The next day, it was in sunlight hours as I examined a piece of surgical tape holding down an IV tube where my watch used to be. Dr SC explained that the stones from my left kidney were now out, but I should take it easy for two weeks.
To be honest, I was a little relieved. I needed the break. I needed to catch up with my WhatsApp groups, and most importantly, Indian elections. My phone pinged. It was a message from my father. Things were not looking good in Kolkata. His driver had quit after learning how to say “justice" in Hindi, and was going to sit at home and enjoy ₹72,000 per year. My mother was living in mortal fear: The domestic help seemed onto something, too.
Two days later, phase 6 of the elections were in progress and my college group had gone bananas. A friend had 18 back-to-back posts on how freedom in India was at threat in the name of Ram. Another friend let out a string of expletives—at the other friend.
On TV, RS had quoted an anonymous source that the National Democratic Alliance was in big trouble in the Hindi heartland. Meanwhile, I could not wait for exit polls over the weekend.
19 May, 20:30.08 hours. My watch was back on my wrist, fully charged. It was me who was going bananas now. But that was okay, since AG, RS, NR, etc. were all going crazy with exit polls on TV, teasing audiences for television rating points by going state by state to stretch it late into the night. The information and broadcasting ministry had to do something about this, surely.
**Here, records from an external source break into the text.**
Lemma column_loop_some (fuel : nat) (plane c ss y ur h puw PW : Z) :
  0 <= ss <= 1 -> 0 <= c ->
  (Z.to_nat (PW - Z.shiftr (4 * c) ss) < fuel)%nat ->
  exists l, lr_column_loop fuel plane c ss y ur h puw PW = Some l
            /\ Forall (fun u => unit_plane u = plane) l.
Proof.
  revert c. induction fuel as [|fuel IH]; intros c Hss Hc Hf; [lia|].
  cbn [lr_column_loop].
  destruct (Z.shiftr (4 * c) ss >=? PW) eqn:E; [exists []; split; auto|].
  rewrite Z.geb_leb, Z.leb_gt in E.
  pose proof (shiftr_step c ss Hss Hc).
  destruct (IH (c + 16)) as (l & El & Fl); [lia|lia|lia|].
  rewrite El. eexists. split; [reflexivity|]. constructor; [reflexivity|exact Fl].
Qed.

Lemma sb_y_loop_some (fuel : nat) (f : LrFrame) (plane r s sb_y uho PH PW nvu
  puw : Z) :
  0 <= lr_subsampling_x f plane <= 1 ->
  (Z.to_nat (s - sb_y) < fuel)%nat ->
  exists l, lr_sb_y_loop kRestorationProcessingUnitSize fuel f plane r s sb_y
              uho PH PW nvu puw = Some l
            /\ Forall (fun u => unit_plane u = plane) l.
Proof.
  intros Hss. revert sb_y. induction fuel as [|fuel IH]; intros sb_y Hf; [lia|].
  cbn [lr_sb_y_loop].
  destruct (sb_y <? s) eqn:Es; [|exists []; split; auto].
  apply Z.ltb_lt in Es. cbv zeta.
  destruct (_ >=? PH); [exists []; split; auto|].
  destruct (column_loop_some (S (Z.to_nat PW)) plane 0 (lr_subsampling_x f plane)
    (Z.shiftr (4 * (r + sb_y) - (if r + sb_y =? 0 then 0 else 8))
       (lr_subsampling_y f plane))
    (Z.min (Z.quot (Z.shiftr (4 * (r + sb_y) - (if r + sb_y =? 0 then 0 else 8))
                      (lr_subsampling_y f plane) + uho) (lr_unit_size f plane))
       (nvu - 1))
    (let y := Z.shiftr (4 * (r + sb_y) - (if r + sb_y =? 0 then 0 else 8))
                (lr_subsampling_y f plane) in
     let e := plane_process_unit_height kRestorationProcessingUnitSize f plane
              + (if y =? 0 then - uho else 0) in
     if y + e <=? PH then e else PH - y) puw PW Hss ltac:(lia))
    as (l1 & E1 & F1).
  { rewrite Z.mul_0_r, Z.shiftr_0_l. lia. }
  cbv zeta in E1. rewrite E1.
  destruct (IH (sb_y + 16)) as (l2 & E2 & F2); [lia|].
  rewrite E2. eexists. split; [reflexivity|]. apply Forall_app. auto.
Qed.

Lemma plane_loop_some (fuel : nat) (f : LrFrame) (r s p : Z) :
  (forall q, 0 <= lr_subsampling_x f q <= 1) ->
  (Z.to_nat (lr_planes f - p) < fuel)%nat ->
  exists l, lr_plane_loop kLoopRestorationTypeNone kRestorationUnitOffset
              kRestorationProcessingUnitSize RightShiftWithRounding fuel f r s p
            = Some l
            /\ Forall (fun u => p <= unit_plane u) l.
Proof.
  intros Hss. revert p. induction fuel as [|fuel IH]; intros p Hf; [lia|].
  cbn [lr_plane_loop].
  destruct (p <? lr_planes f) eqn:Ep; [|exists []; split; auto].
  apply Z.ltb_lt in Ep.
  destruct (IH (p + 1)) as (l2 & E2 & F2); [lia|].
  destruct (_ =? kLoopRestorationTypeNone).
  - rewrite E2. eexists. split; [reflexivity|].
    eapply Forall_impl; [|exact F2]. cbv beta. intros u Hu. lia.
  - cbv zeta.
    match goal with
    | |- exists l, match lr_sb_y_loop _ ?fu _ _ _ _ _ ?a ?b ?c ?d ?e with _ => _ end
                   = _ /\ _ =>
        destruct (sb_y_loop_some fu f p r s 0 a b c d e (Hss p) ltac:(lia))
          as (l1 & E1 & F1)
    end.
    rewrite E1, E2. eexists. split; [reflexivity|].
    apply Forall_app. split.
    + eapply Forall_impl; [|exact F1]. cbv beta. intros u Hu. lia.
    + eapply Forall_impl; [|exact F2]. cbv beta. intros u Hu. lia.
Qed.

End LrProofs.

Lemma column_loop_luma (m fuel j : nat) (c y ur h W : Z) :
  c = 16 * Z.of_nat j ->
  Z.to_nat ((W + 63) / 64) = (j + m)%nat -> (m < fuel)%nat ->
  lr_column_loop fuel 0 c 0 y ur h 64 W
  = Some (map (fun j' => mkLrUnit 0 (64 * Z.of_nat j') y ur h 64) (seq j m)).
Proof.
  revert fuel j c. induction m as [|m IH]; intros fuel j c Hc HN Hf;
    (destruct fuel as [|fuel]; [lia|]); cbn [lr_column_loop];
    rewrite Z.shiftr_0_r, Hc.
  - replace (4 * (16 * Z.of_nat j) >=? W) with true; [reflexivity|].
    symmetry. apply Z.geb_le.
    destruct (Z.le_gt_cases W (64 * Z.of_nat j)) as [H|H]; [lia|].
    apply ceil_div_64 in H; lia.
  - replace (4 * (16 * Z.of_nat j) >=? W) with false.
    2:{ symmetry. rewrite Z.geb_leb. apply Z.leb_gt.
        replace (4 * (16 * Z.of_nat j)) with (64 * Z.of_nat j) by lia.
        apply ceil_div_64; lia. }
    rewrite (IH fuel (S j)) by lia.
    replace (4 * (16 * Z.of_nat j)) with (64 * Z.of_nat j) by lia.
    reflexivity.
Qed.

Lemma y_luma (t : nat) :
  Z.shiftr (4 * (16 * Z.of_nat t) - (if 16 * Z.of_nat t =? 0 then 0 else 8)) 0
  = ystart t.
Proof.
  rewrite Z.shiftr_0_r. unfold ystart.
  destruct t as [|t]; cbn [Nat.eqb]; [reflexivity|].
  replace (16 * Z.of_nat (S t) =? 0) with false
    by (symmetry; apply Z.eqb_neq; lia).
  lia.
Qed.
19 May, 23:30.58 hours. It was clear that the BJP was coming back to power. On my school group, a friend had gone hysterical with joy. But RA, who runs an NGO in Goa, was stunned. On my college group, the BJP-phobe wondered if the exit polls were rigged. I played along, unclear what the possible benefits of fudging these numbers could be. I couldn’t figure it out. Perhaps a drink would help: The Yamazaki 18 in my cabinet had seemed rather forlorn since I went to hospital.
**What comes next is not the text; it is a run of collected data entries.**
Lemma iter_shr_1_m n : forall r,
  0 <= shr_m r -> shr_m (SpecFloat.iter_pos shr_1 n r) = shr_m r / 2 ^ Zpos n.
Proof.
  assert (Hstep : forall r, 0 <= shr_m r -> 0 <= shr_m (shr_1 r)).
  { intros r Hr. rewrite shr_1_m, Z.div2_div by exact Hr. apply Z.div_pos; lia. }
  assert (Hpos : forall k r, 0 <= shr_m r -> 0 <= shr_m r / 2 ^ Zpos k).
  { intros k r Hr. apply Z.div_pos; [exact Hr | apply Z.pow_pos_nonneg; lia]. }
  induction n as [n IH|n IH|]; intros r Hr; cbn [SpecFloat.iter_pos].
  - rewrite IH, IH, shr_1_m, Z.div2_div; auto.
    + rewrite !Z.div_div by (try apply Z.pow_pos_nonneg; lia). f_equal.
      replace (Zpos n~1) with (1 + Zpos n + Zpos n) by lia.
      rewrite !Z.pow_add_r by lia. ring.
    + rewrite IH by auto. apply Hpos. auto.
  - rewrite IH, IH; auto.
    + rewrite !Z.div_div by (try apply Z.pow_pos_nonneg; lia). f_equal.
      replace (Zpos n~0) with (Zpos n + Zpos n) by lia.
      rewrite !Z.pow_add_r by lia. ring.
    + rewrite IH by auto. apply Hpos. auto.
  - rewrite shr_1_m, Z.div2_div by exact Hr. reflexivity.
Qed.

Lemma loc_of_record_of_loc m l : loc_of_shr_record (shr_record_of_loc m l) = l.
Proof. destruct l as [|[]]; reflexivity. Qed.

Lemma round_nearest_even_bounds m l :
  m <= round_nearest_even m l <= m + 1.
Proof. destruct l as [|[]]; cbn; try destruct (Z.even m); lia. Qed.

Lemma Zdigits2_bounds m :
  0 < m -> 2 ^ (Zdigits2 m - 1) <= m < 2 ^ Zdigits2 m.
Proof. destruct m as [|p|p]; try lia. intros _. apply digits_bounds. Qed.

Lemma Zdigits2_unique m d : 2 ^ (d - 1) <= m < 2 ^ d -> 0 < m -> Zdigits2 m = d.
Proof. destruct m as [|p|p]; try lia. intros H _. apply digits_unique, H. Qed.

(** The second pass of [binary_round_aux], on a mantissa of at most 53
    digits, or on 2^53. *)
Lemma shr_fexp_settled m e :
  0 < m < 2 ^ 53 -> -1074 <= e ->
  shr_fexp prec emax m e loc_Exact =
    ({| shr_m := m; shr_r := false; shr_s := false |}, e).
Proof.
  intros Hm He. unfold shr_fexp. cbn [shr_record_of_loc].
  pose proof (Zdigits2_bounds m ltac:(lia)) as [Hlo Hhi].
  assert (Hd : Zdigits2 m <= 53).
  { destruct (Z.le_gt_cases (Zdigits2 m) 53) as [H|H]; [exact H|].
    assert (2 ^ 53 <= 2 ^ (Zdigits2 m - 1)) by (apply Z.pow_le_mono_r; lia). lia. }
  unfold fexp, emin, prec, emax, shr.
  destruct (Z.max (Zdigits2 m + e - 53) (3 - 1024 - 53) - e) eqn:Hn; try reflexivity.
  lia.
Qed.

Lemma shr_fexp_carry e :
  -1074 <= e ->
  shr_fexp prec emax (2 ^ 53) e loc_Exact =
    ({| shr_m := 2 ^ 52; shr_r := false; shr_s := false |}, e + 1).
Proof.
  intros He. unfold shr_fexp. change (Zdigits2 (2 ^ 53)) with 54.
  unfold fexp, emin, prec, emax.
  replace (Z.max (54 + e - 53) (3 - 1024 - 53) - e) with 1 by lia.
  reflexivity.
Qed.

(** [binary_round_aux] on a mantissa [mx] of [d] digits, in the range where
    the result is a normal number: the result is finite, its exponent is
    not below [ex], and its magnitude is at most one more than [d + ex]. *)
Lemma binary_round_aux_magnitude mx ex lx :
  0 < mx -> -1021 <= Zdigits2 mx + ex -> Zdigits2 mx + ex <= 1023 -> ex <= 970 ->
  exists m e,
    binary_round_aux prec emax false mx ex lx = S754_finite false m e /\
    ex <= e /\ Zpos (digits2_pos m) + e <= Zdigits2 mx + ex + 1.
Proof.
  intros Hmx Hlo Hhi Hex.
  pose proof (Zdigits2_bounds mx Hmx) as [Hdl Hdh].
  remember (Zdigits2 mx) as d eqn:Hdeq.
  assert (Hd : 0 < d).
  { destruct (Z.le_gt_cases d 0) as [H|H]; [|exact H].
    assert (2 ^ d <= 2 ^ 0) by (apply Z.pow_le_mono_r; lia). cbn in *. lia. }
  (* the first pass leaves a mantissa [m0] of at most 53 digits *)
  assert (Hfirst : exists m0 e0 l0,
    shr_fexp prec emax mx ex lx = (shr_record_of_loc m0 l0, e0) /\
    0 < m0 < 2 ^ 53 /\ ex <= e0 /\ -1074 <= e0 <= 970 /\
    Zdigits2 m0 + e0 <= d + ex /\ (d <= 53 -> m0 < 2 ^ d)).
  { unfold shr_fexp. rewrite <- Hdeq, fexp_small by lia.
    destruct (d + ex - 53 - ex) as [|n|n] eqn:Hn.
    - exists mx, ex, lx. cbn [shr]. assert (Hd53 : d = 53) by lia.
      repeat split; try lia; try (intros _; exact Hdh). rewrite Hd53 in Hdh. exact Hdh.
    - cbn [shr]. set (r := SpecFloat.iter_pos shr_1 n (shr_record_of_loc mx lx)).
      assert (Hr : shr_m r = mx / 2 ^ Zpos n).
      { unfold r. rewrite iter_shr_1_m; destruct lx as [|[]]; cbn; lia. }
      assert (Hpow : 2 ^ d = 2 ^ 53 * 2 ^ Zpos n)
        by (rewrite <- Z.pow_add_r by lia; f_equal; lia).
      assert (Hpow' : 2 ^ (d - 1) = 2 ^ 52 * 2 ^ Zpos n)
        by (rewrite <- Z.pow_add_r by lia; f_equal; lia).
      assert (H2n : 0 < 2 ^ Zpos n) by (apply Z.pow_pos_nonneg; lia).
      assert (Hm0 : 2 ^ 52 <= mx / 2 ^ Zpos n < 2 ^ 53).
      { split.
        - apply Z.div_le_lower_bound; [exact H2n | lia].
        - apply Z.div_lt_upper_bound; [exact H2n | lia]. }
      exists (mx / 2 ^ Zpos n), (ex + Zpos n), (loc_of_shr_record r).
      split; [|repeat split; try lia].
      + f_equal. rewrite <- Hr. destruct r as [m [|] [|]]; reflexivity.
      + rewrite (Zdigits2_unique (mx / 2 ^ Zpos n) 53) by lia. lia.
    - exists mx, ex, lx. cbn [shr].
      assert (2 ^ d <= 2 ^ 53) by (apply Z.pow_le_mono_r; lia).
      repeat split; try lia; try (intros _; exact Hdh). }
  destruct Hfirst as (m0 & e0 & l0 & Hshr & Hm0 & He0 & He0' & Hmag & Hsmall).
  unfold binary_round_aux. rewrite Hshr.
  replace (shr_m (shr_record_of_loc m0 l0)) with m0 by (destruct l0 as [|[]]; reflexivity).
  rewrite loc_of_record_of_loc.
  pose proof (round_nearest_even_bounds m0 l0) as Hround.
  set (m1 := round_nearest_even m0 l0) in *.
  destruct (Z.eq_dec m1 (2 ^ 53)) as [Hcarry|Hcarry].
  - (* the rounding carries into the next binade *)
    rewrite Hcarry, shr_fexp_carry by lia. cbn [shr_m].
    change (2 ^ 52) with (Zpos (Z.to_pos (2 ^ 52))).
    unfold emax, prec. destruct (Z.leb_spec (e0 + 1) (1024 - 53)); [|lia].
    eexists _, _. split; [reflexivity|]. split; [lia|].
    change (Zpos (digits2_pos (Z.to_pos (2 ^ 52)))) with 53.
    assert (Hd0 : Zdigits2 m0 = 53).
    { apply Zdigits2_unique; [|lia]. change (2 ^ (53 - 1)) with (2 ^ 52).
      assert (m0 = 2 ^ 53 - 1) by lia. subst m0. cbn. lia. }
    lia.
  - rewrite shr_fexp_settled by lia. cbn [shr_m].
    destruct m1 as [|p1|p1] eqn:Hp1; try lia.
    unfold emax, prec. destruct (Z.leb_spec e0 (1024 - 53)); [|lia].
    exists p1, e0. split; [reflexivity|]. split; [lia|].
    change (Zpos (digits2_pos p1)) with (Zdigits2 (Zpos p1)).
    destruct (Z.eq_dec (Zpos p1) m0) as [->|Hne]; [lia|].
    assert (Hp : Zpos p1 = m0 + 1) by lia.
    pose proof (Zdigits2_bounds m0 ltac:(lia)) as [Hl0 Hh0].
    destruct (Z.eq_dec (m0 + 1) (2 ^ Zdigits2 m0)) as [Hfull|Hfull].
    + (* [m0 + 1] is a power of two: one digit more *)
      rewrite (Zdigits2_unique (Zpos p1) (Zdigits2 m0 + 1)); [| |lia].
      * assert (Hdm : Zdigits2 m0 + e0 <= d + ex) by exact Hmag.
        destruct (Z.le_gt_cases d 53) as [Hd53|Hd53]; [|lia].
        lia.
      * replace (Zdigits2 m0 + 1 - 1) with (Zdigits2 m0) by lia.
        rewrite Z.pow_add_r, Z.pow_1_r by (try lia; destruct m0; try lia; cbn; lia). lia.
    + rewrite (Zdigits2_unique (Zpos p1) (Zdigits2 m0)); lia.
Qed.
22 May, 23:58.06 hours. AG had shouted so loudly about electronic voting machines (EVMs) on TV that he was surely in need of new vocal cords. Meanwhile, on her show, NR seemed to be throwing dark hints around rigged EVMs. There was a perfectly logical explanation in the news of why that’s highly unlikely, but it couldn’t be taken seriously, I was told, since the website was pro-BJP.
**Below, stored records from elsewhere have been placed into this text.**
(** * The commission propagation engine of the New Launch payout editor

    A shallow embedding of the amount-resolution code of the repository:

    - [FlowchartCanvas]: the free-form node/edge engine
      ([calculateNodeAmounts] of [src/components/flowchart-canvas.tsx], the
      same text in the second canvas component) and its node mutations;
    - [PayoutSchema]: the static template tree ([@/lib/payout-schema]);
    - [PayoutTree]: the template-driven engine, the derived display amount,
      sibling reordering and dynamic child expansion of the tree editor;
    - [CommissionFlowDiagram]: the read-only diagram's display amount;
    - [PayoutTreeEditing]: the value, payout, incentive, inspection and
      breadcrumb handlers of the tree editor;
    - [CanvasEditing]: the drag, connect, save and duplicate handlers of
      the canvas;
    - [CanvasImport]: the canvas built from the data of the tree editor.

    JavaScript numbers are IEEE 754 binary64 values and are modelled by
    Rocq's primitive floats, so that every concrete amount below is the
    amount the program computes; the count of leads typed into the tree
    editor is such a number too, whole or not.  The memo of the canvas
    engine is a plain object: the model keeps its own properties in a
    finite map, reads it through [FlowchartCanvas.read], which also finds
    the members inherited from [Object.prototype], and writes it through
    [FlowchartCanvas.write], which stores nothing under [__proto__].  The
    tables of the tree editor are finite maps; they are indexed by the ids
    of the template and of the generated leads, none of which names a
    member of [Object.prototype].  Labels are strings of UTF-8 bytes. *)

From Stdlib Require Import ZArith Uint63 PrimFloat SpecFloat FloatOps.
From Stdlib Require FloatAxioms.
From stdpp Require Import gmap strings list fin_maps relations pretty.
I forwarded AG’s EVM rant on his channel to a few friends on WhatsApp groups. We sent laugh-out-loud emoticons to each other. It was late, I needed some sleep, was feeling fine, but could maybe stay home one more day. What if I felt unwell in the afternoon? It would be results day, after all.
23 May, 16:34.02 hours. My wife left home for work with a smile after I showed her the AG EVM rant. Some friends on WhatsApp were very disappointed. The BJP had not reached 400 seats. I assured them there was still time. The BJP-phobe declared himself scared for the country, muttering about civil strife and worse. I reassured him that the counting was still going on. The Congress might still bounce back, I said, or the Prime Minister might leave everything to go meditate in a cave for life. That seemed to pacify him.
Now that it is firmly clear that the BJP is back, I thank Ram for my kidney stones. It’s been the most entertaining vacation ever. I am already feeling the lull now that the results are so loud and clear. And thank Ram, once again, the Cricket World Cup is starting soon.